Bettiah  is a city and administrative headquarters of West Champaran district (Tirhut Division) - (Tirhut), near Indo-Nepal border,  north-west of Patna, in Bihar state of India.

Bettiah is known for its famous education system in comparision with other cities in Bihar. The Convent Education of Bettiah plays a major role in this. This provides students of Bettiah to compete with other students and prove that BIHAR is not same everwhere. They make students both academically and morally developed that they establish foundation of success at a very small age.

History

In 1244 A.D., Gangeshwar Dev, a Bhumihar of "Jaitharia" clan, settled at Jaithar in Champaran. One of his descendants, Agar Sen, acquired large territory in the reign of Emperor Jehangir and was bestowed the title of 'Raja' by Emperor Shah Jahan. In 1659, he was succeeded by his son Raja Guj Singh, who built the palace of the family at Bettiah. He died in 1694 A.D. The palace stands today but serves as marketplace.

In 1765, when the East India Company acquired the Diwani, Bettiah Raj held the largest territory under its jurisdiction. It consisted of all of Champaran except for a small portion held by the Ram Nagar Raj (also held by Bhumihar family).
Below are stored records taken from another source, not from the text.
(** Integer part towards zero. *)
Definition Qtrunc (q : Q) : Z :=
  match Qsign q with
  | Lt => Qceiling q
  | _ => Qfloor q
  end.

(** [a % b]: the remainder takes the sign of the dividend. *)
Definition rem (a b : number) : number :=
  match a, b with
  | Fin p, Fin q =>
      match Qsign q with
      | Eq => NaN
      | _ => Fin (p - q * inject_Z (Qtrunc (p / q)))
      end
  | Fin p, PosInf | Fin p, NegInf => Fin p
  | _, _ => NaN
  end.

(** [Math.floor] *)
Definition floor (a : number) : number :=
  match a with
  | Fin q => of_Z (Qfloor q)
  | _ => a
  end.

(** Ordering; [None] when one side is [NaN]. *)
Definition compare (a b : number) : option comparison :=
  match a, b with
  | NaN, _ | _, NaN => None
  | PosInf, PosInf | NegInf, NegInf => Some Eq
  | PosInf, _ | _, NegInf => Some Gt
  | NegInf, _ | _, PosInf => Some Lt
  | Fin p, Fin q => Some (p ?= q)%Q
  end.

Definition lt (a b : number) : bool :=
  match compare a b with Some Lt => true | _ => false end.
Definition gt (a b : number) : bool :=
  match compare a b with Some Gt => true | _ => false end.
Definition le (a b : number) : bool :=
  match compare a b with Some Lt | Some Eq => true | _ => false end.
Definition ge (a b : number) : bool :=
  match compare a b with Some Gt | Some Eq => true | _ => false end.
(** [a === b] on numbers *)
Definition strict_eq (a b : number) : bool :=
  match compare a b with Some Eq => true | _ => false end.

Definition is_nan (a : number) : bool :=
  match a with NaN => true | _ => false end.

(** [Number.isFinite] *)
Definition is_finite (a : number) : bool :=
  match a with Fin _ => true | _ => false end.

(** [Math.max(a, b)] and [Math.min(a, b)]: [NaN] if either is. *)
Definition max (a b : number) : number :=
  match compare a b with
  | None => NaN
  | Some Lt => b
  | Some _ => a
  end.

Definition min (a b : number) : number :=
  match compare a b with
  | None => NaN
  | Some Gt => b
  | Some _ => a
  end.

(** Truthiness of a number: [0] and [NaN] are falsy. *)
Definition truthy (a : number) : bool :=
  match a with
  | NaN => false
  | Fin q => negb (Qeq_bool q 0)
  | _ => true
  end.

End Js.

Abbreviation number := Js.number.
Abbreviation NaN := Js.NaN.
Abbreviation PosInf := Js.PosInf.
Abbreviation NegInf := Js.NegInf.
Abbreviation Fin := Js.Fin.
Infix "=n=" := Js.num_eq (at level 70, no associativity).

(** ** Strings and class lists *)

(** A string assembled from literals and numbers. *)
Inductive piece : Type :=
| Lit (s : string)
| Num (n : number).

Definition jsstring : Type := list piece.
Maharaja Sir Harendra Kishore Singh was the last king of Bettiah Raj. He was born in 1854 and succeeded his father, the late Maharaja Rajendra Kishore Singh Bahadur in 1883. In 1884, he received the title of Maharaja Bahadur as a personal distinction and a Khilat and a sanad from the hands of the Lieutenant Governor of Bengal, Sir Augustus Rivers Thompson. He was created a Knight Commander of the Most Eminent Order of the Indian Empire on 1 March 1889. He was appointed a member of the Legislative Council of Bengal in January 1891. He was also a member of The Asiatic Society. He was the last ruler of Bettiah Raj.  Maharaja Sir Harendra Kishore Singh Bahadur died heirless on 26 March 1893, leaving behind two widows, Maharani Sheo Ratna Kunwar and Maharani Janki Kunwar.
There are a few institutions named after the queen Maharani Janki Kunwar, such as M.J.K College and M.J.K Hospital.
The Bettiah Gharana was one of the oldest style of vocal music. Madhuban was part of the erstwhile 'Bettiah Raj'. Internal disputes and family quarrels divided the Bettiah Raj in course of time. Madhuban Raj was created as a consequence.
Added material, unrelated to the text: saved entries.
(** X16.  A body that is [null] makes [query-records] answer with a failure,
    the [TypeError] of reading [value] of [null], although the request was
    sent and answered. *)
Theorem query_records_null_body (entityNamePlural filter : jsstring)
    (maxRecords : option jsnumber) env (s : Server) this s1 endpoint token :
  getPowerPlatformService config s = (Ok this, s1) ->
  queryRecords_endpoint entityNamePlural filter (Some (maxRecords_or_50 maxRecords))
  = Ok endpoint ->
  fst (run env (getAccessToken config) (new_world this)) = Ok token ->
  remote env (api_request config endpoint token) = Ok {| resp_data := JNull |} ->
  fst (query_records config JSON_stringify null_property_message
         entityNamePlural filter maxRecords env s)
  = text_result (js "Failed to query records: "
                 ++ error_toString (TypeError null_property_message))
  /\ In (HttpCall (api_request config endpoint token))
       (wire (snd (query_records config JSON_stringify null_property_message
                     entityNamePlural filter maxRecords env s))).
Proof.
  intros Hg Hep Ht Hr.
  unfold query_records.
  rewrite (tool_handler_run _ _ _ _ env s this s1 Hg).
  unfold query_records_tool, queryRecords. rewrite Hep, run_makeRequest.
  destruct (run env (getAccessToken config) (new_world this)) as [[token'|e] w];
    [|discriminate].
  simpl in Ht. inversion Ht; subst token'. rewrite Hr.
  cbv zeta. cbn [fst snd resp_data recordCount records_value].
  split; [reflexivity|].
  cbn [wire with_log network with_call].
  apply in_or_app. right. apply in_or_app. right. left. reflexivity.
Qed.

(** X17.  A filter with an unpaired surrogate is refused by [query-records]
    before anything is sent: the answer is the [URIError], and no exchange
    and no request is issued. *)
Theorem query_records_malformed_filter (entityNamePlural filter : jsstring)
    (maxRecords : option jsnumber) env (s : Server) this s1 :
  getPowerPlatformService config s = (Ok this, s1) ->
  well_formed filter = false ->
  fst (query_records config JSON_stringify null_property_message
         entityNamePlural filter maxRecords env s)
  = text_result (js "Failed to query records: URIError: URI malformed")
  /\ wire (snd (query_records config JSON_stringify null_property_message
                  entityNamePlural filter maxRecords env s))
     = wire s.
Proof.
  intros Hg Hw.
  pose proof (getPowerPlatformService_wire s _ _ Hg) as Hwire.
  unfold query_records.
  rewrite (tool_handler_run _ _ _ _ env s this s1 Hg).
  unfold query_records_tool, queryRecords, queryRecords_endpoint.
  rewrite (proj2 (encodeURIComponent_total filter) Hw).
  cbv zeta. cbn [run fst snd network wire with_log new_world].
  split; [reflexivity|]. rewrite app_nil_r. exact Hwire.
Qed.

(** X18.  [get-entity-relationships] answers with both lists or with
    neither.  Once both calls have resolved it answers with the text of the
    two bodies together; once a call has rejected it answers with its
    failure text and the error of a call that has rejected; it gives no
    other answer, so none holds one list only; and two completions for each
    call always bring an answer. *)
Theorem relationships_tool_answers_all_or_nothing (entityName : jsstring) now1 now2
    (schedule : list Completion) (s : Server) this s1 :
  getPowerPlatformService config s = (Ok this, s1) ->
  (forall o m,
     first (relationship_calls config entityName now1 now2 schedule (new_world this))
     = Settled (Ok o) ->
     second (relationship_calls config entityName now1 now2 schedule (new_world this))
     = Settled (Ok m) ->
     option_map fst
       (get_entity_relationships config JSON_stringify entityName now1 now2 schedule s)
     = Some (text_result
               (js "Relationships for entity '" ++ entityName ++ js "':" ++ blank_line
                ++ JSON_stringify (JObject [(js "oneToMany", o); (js "manyToMany", m)]))))
  /\
  ((exists e,
      first (relationship_calls config entityName now1 now2 schedule (new_world this))
      = Settled (Err e))
   \/ (exists e,
         second (relationship_calls config entityName now1 now2 schedule (new_world this))
         = Settled (Err e)) ->
   exists e,
     (first (relationship_calls config entityName now1 now2 schedule (new_world this))
      = Settled (Err e)
      \/ second (relationship_calls config entityName now1 now2 schedule (new_world this))
         = Settled (Err e))
     /\ option_map fst
          (get_entity_relationships config JSON_stringify entityName now1 now2 schedule s)
        = Some (text_result (js "Failed to get entity relationships: "
                             ++ error_toString e)))
  /\
  (forall reply s',
     get_entity_relationships config JSON_stringify entityName now1 now2 schedule s
     = Some (reply, s') ->
     (exists o m,
        first (relationship_calls config entityName now1 now2 schedule (new_world this))
        = Settled (Ok o)
        /\ second (relationship_calls config entityName now1 now2 schedule (new_world this))
           = Settled (Ok m)
        /\ reply
           = text_result
               (js "Relationships for entity '" ++ entityName ++ js "':" ++ blank_line
                ++ JSON_stringify (JObject [(js "oneToMany", o); (js "manyToMany", m)])))
     \/
     (exists e,
        (first (relationship_calls config entityName now1 now2 schedule (new_world this))
         = Settled (Err e)
         \/ second (relationship_calls config entityName now1 now2 schedule (new_world this))
            = Settled (Err e))
        /\ reply
           = text_result (js "Failed to get entity relationships: " ++ error_toString e)))
  /\
  (forall t1 t2 t3 t4 a1 a2 h1 h2,
     get_entity_relationships config JSON_stringify entityName now1 now2
       (schedule
        ++ [ {| who := First; when := t1; answer := TokenAnswer a1 |};
             {| who := First; when := t2; answer := HttpAnswer h1 |};
             {| who := Second; when := t3; answer := TokenAnswer a2 |};
             {| who := Second; when := t4; answer := HttpAnswer h2 |} ]) s
     <> None).
Proof.
  intros Hg.
  destruct (relationship_calls_ok config entityName now1 now2 schedule (new_world this))
    as (_ & _ & Hc).
  split; [|split; [|split]].
  - intros o m H1 H2. unfold get_entity_relationships. rewrite Hg. cbv zeta.
    unfold getEntityRelationships.
    destruct (combined (relationship_calls config entityName now1 now2 schedule
                          (new_world this)))
      as [[[o' m']|e]|]; simpl in Hc.
    + destruct Hc as [E1 E2].
      assert (o' = o) by congruence. assert (m' = m) by congruence. subst.
      reflexivity.
    + destruct Hc as [E|E]; congruence.
    + destruct Hc as (_ & _ & Hboth). exfalso. exact (Hboth o m H1 H2).
  - intros Hfail. unfold get_entity_relationships. rewrite Hg. cbv zeta.
    unfold getEntityRelationships.
    destruct (combined (relationship_calls config entityName now1 now2 schedule
                          (new_world this)))
      as [[[o m]|e]|]; simpl in Hc.
    + destruct Hc as [E1 E2]. destruct Hfail as [[e He]|[e He]]; congruence.
    + exists e. split; [exact Hc | reflexivity].
    + destruct Hc as (F1 & F2 & _).
      destruct Hfail as [[e He]|[e He]]; [elim (F1 e He) | elim (F2 e He)].
  - intros reply s'. unfold get_entity_relationships. rewrite Hg. cbv zeta.
    unfold getEntityRelationships.
    destruct (combined (relationship_calls config entityName now1 now2 schedule
                          (new_world this)))
      as [[[o m]|e]|]; simpl in Hc.
    + intros E. inversion E; subst. left. exists o, m.
      destruct Hc as [H1 H2]. auto.
    + intros E. inversion E; subst. right. exists e. auto.
    + discriminate.
  - intros t1 t2 t3 t4 a1 a2 h1 h2.
    pose proof (pool_settles config _ _ _ t1 t2 t3 t4 a1 a2 h1 h2
                  (relationship_calls_ok config entityName now1 now2 schedule
                     (new_world this))) as Hsettles.
    unfold get_entity_relationships. rewrite Hg. cbv zeta.
    unfold getEntityRelationships, relationship_calls, promise_all in *.
    rewrite fold_left_app.
    match goal with
    | H : combined ?p <> None |- context [combined ?q] =>
        change q with p; destruct (combined p) as [[[o m]|e]|];
        [discriminate | discriminate | exfalso; apply H; reflexivity]
    end.
Qed.

End ToolFacts.

(** [stringify_indented] writes an object as the parsed body holds it: one
    property for each key, with the value of its last member, the array
    indices first and in ascending order. *)
Lemma stringify_indented_own_properties :
  stringify_indented
    (JObject [(js "b", JNumber 1); (js "10", JNumber 2); (js "b", JNumber 3);
              (js "2", JNull)])
  = js "{" ++ [10%N]
    ++ js "  " ++ quote_json_string (js "2") ++ js ": null," ++ [10%N]
    ++ js "  " ++ quote_json_string (js "10") ++ js ": 2," ++ [10%N]
    ++ js "  " ++ quote_json_string (js "b") ++ js ": 3" ++ [10%N]
    ++ js "}".
Proof. vm_compute. reflexivity. Qed.

Lemma incomplete_configuration_stops_every_tool_witness :
  powerPlatformService server_start = None
  /\ missingConfig config_without_client <> []
  /\ fst (handle config_without_client stringify_indented v8_null_value_message
            (CallGetRecord (js "accounts") (js "1")) env_granting server_start)
     = text_result (js "Failed to get record: Error: Missing PowerPlatform configuration: clientId. Set these in environment variables.")
  /\ wire (snd (handle config_without_client stringify_indented v8_null_value_message
                  (CallGetRecord (js "accounts") (js "1")) env_granting server_start))
     = [].
Proof.
  assert (Hm : missingConfig config_without_client <> []) by (vm_compute; discriminate).
  split; [reflexivity|]. split; [exact Hm|].
  destruct (incomplete_configuration_stops_every_tool config_without_client
              stringify_indented v8_null_value_message
              (CallGetRecord (js "accounts") (js "1")) env_granting server_start
              eq_refl Hm) as (Htext & Hwire & _).
  split; [rewrite Htext; reflexivity | exact Hwire].
Defined.

Lemma tools_share_the_cache_witness :
  token_is_fresh (fields world_fresh) (clock env_not_found) = true
  /\ powerPlatformService
       (snd (handle sample_config stringify_indented v8_null_value_message
               (CallGetEntityAttributes (js "account")) env_not_found server_with_token))
     = Some (fields world_fresh)
  /\ exists token,
       accessToken (fields world_fresh) = Some token
       /\ wire (snd (handle sample_config stringify_indented v8_null_value_message
                       (CallGetRecord (js "accounts") (js "1")) env_granting
                       (snd (handle sample_config stringify_indented
                               v8_null_value_message
                               (CallGetEntityAttributes (js "account")) env_not_found
                               server_with_token))))
          = [HttpCall (api_request sample_config
                         (js "api/data/v9.2/EntityDefinitions(LogicalName='account')/Attributes")
                         token);
             HttpCall (api_request sample_config (js "api/data/v9.2/accounts(1)") token)].
Proof.
  split; [reflexivity|].
  destruct (tools_share_the_cache sample_config stringify_indented v8_null_value_message
              (CallGetEntityAttributes (js "account")) env_not_found server_with_token
              (fields world_fresh) eq_refl eq_refl)
    as (Hservice & _ & token & Ht & _ & _ & Htwo).
  split; [exact Hservice|].
  exists token. split; [exact Ht|].
  exact (Htwo (CallGetRecord (js "accounts") (js "1")) env_granting _ _
           eq_refl eq_refl eq_refl).
Defined.


Lemma tool_failure_texts_witness :
  exchange_fails (authority env_unreachable (token_scopes sample_config))
  /\ fst (handle sample_config stringify_indented v8_null_value_message
            (CallGetEntityMetadata (js "account")) env_unreachable server_start)
     = text_result (js "Failed to get entity metadata: Error: PowerPlatform API request failed: Error: Authentication failed").
Proof.
  assert (Hx : exchange_fails (authority env_unreachable (token_scopes sample_config)))
    by (left; eexists; reflexivity).
  split; [exact Hx|].
  apply (proj1 (tool_failure_texts sample_config stringify_indented v8_null_value_message
                  (CallGetEntityMetadata (js "account")) env_unreachable server_start
                  initial_fields _
                  (js "api/data/v9.2/EntityDefinitions(LogicalName='account')")
                  eq_refl eq_refl)); [reflexivity | exact Hx].
Defined.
A section of Dhrupad singers of Dilli Gharana (Delhi Gharana) from Mughal emperor Shah Jahan’s court had migrated to Bettiah under the patronage of Bettiah Raj and thus was sown the seed of Bettiah Gharana. The famous Dagar brothers had praised the Bettiah Dhrupad singers and some of them were invited to the Bharat Bhavan in Bhopal to perform with other accomplished singers in 1990.

On 26 December 2020, Bettiah became a municipal corporation. It includes Tola San Saraiya, Banuchapar, Kargahiya east and nearby area for its upgradation.

Geography

Climate
The climate of Bettiah is characterised by high temperatures and high precipitation especially during the monsoon season. The Köppen Climate Classification sub-type for this climate is "Cfa" (Humid Subtropical Climate).

Connectivity

Railway

Bettiah is connected to different cities of India through railways. Bettiah railway station is the main railway station serving the city. Direct trains are available to all the major destinations across India like Patna, Delhi, Mumbai, Kolkata, Guwahati, Ahemdabad, Lucknow, Jaipur, Jammu & Katra, etc.

Prajapati Halt railway station, also known as Bettiah Cant Railway station, is another railway station serving the city.

Roadway
National Highway 727 , 139W , 28B, 727aa and State Highway 54 passes through the city.

The National Highway Authority of India (NHAI) has notified a new Patna-Bettiah road as National Highway 139W, setting the state for construction of a high-quality four-lane road between the two towns that would reduce the distance between them to 167 kilometres from the current 200-odd km and travel time to around two hours.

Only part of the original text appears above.